Dijo que apoya el racionamiento de combustible y las medidas de austeridad adoptadas por el gobierno.

En un mensaje televisado a la nación, el primer ministro Shehbaz Sharif anunció estas drásticas medidas el 10 de marzo.

“Toda la región se encuentra actualmente en estado de guerra”, dijo, al detallar medidas que incluyen una semana laboral de cuatro días para los empleados públicos y vacaciones de primavera para las escuelas desde el 16 de marzo hasta fin de mes. También indicó que 50 % del personal estatal trabajará desde casa de forma rotativa y recomendó acuerdos similares para el sector privado.

Las instituciones de educación superior pasaron a clases en línea para ahorrar combustible, al igual que las reuniones en los gobiernos federal y provinciales. También se redujeron las asignaciones de combustible para las oficinas públicas.

En el marco de las medidas de austeridad del gobierno, los miembros del gabinete federal y provincial renunciarán a dos meses de salarios y asignaciones, mientras que la remuneración de los legisladores se reducirá en 25 %.

Ministros, parlamentarios y funcionarios solo podrán viajar al extranjero cuando sea esencial y deberán hacerlo en clase económica.

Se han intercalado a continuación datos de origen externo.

(* ===== verification/_CoqProject ===== *)
-Q . S2P
Prelude.v
Types.v
Float32.v
Queue.v
Input.v
Cli.v
Frames.v
Policy.v
Driver.v
Fifo.v
Lru.v
Report.v
Scenarios.v
Main.v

Las bodas se limitarán a 200 invitados y se servirá un único plato.

El costo humano

Pero estas medidas trajeron poco alivio a las finanzas del hogar de Saba Nasreen. La mujer de 52 años, madre de dos hijos y trabajadora doméstica, dijo: “El aumento de los precios del combustible nos ha dejado prácticamente paralizados; cuando sube el combustible, suben los alimentos. Casi no compramos fruta ni carne; ahora incluso la leche y las verduras están fuera de nuestro alcance”.

Sobre el Eid ul-Fitr, la festividad musulmana que marca el final del Ramadán, que se produjo el 19 de marzo, dijo: “Este ha sido el primer Eid en todo el tiempo que recuerdo en que no preparé sheer khurma para mis hijas”, en referencia al tradicional plato dulce de fideos que se prepara en muchos hogares musulmanes del subcontinente.

“El precio de una caja de fideos se duplicó este año, de 150 rupias (0,53 dólares) a 300 (1,07 dólares)”, dijo, y añadió: “De todos modos, el ataque a Irán ya empañó nuestras celebraciones; no me siento feliz, tengo el corazón pesado”.

Para muchos, la revolución solar ofrece esperanza, pero para hogares como el de Nasreen, la lucha continúa.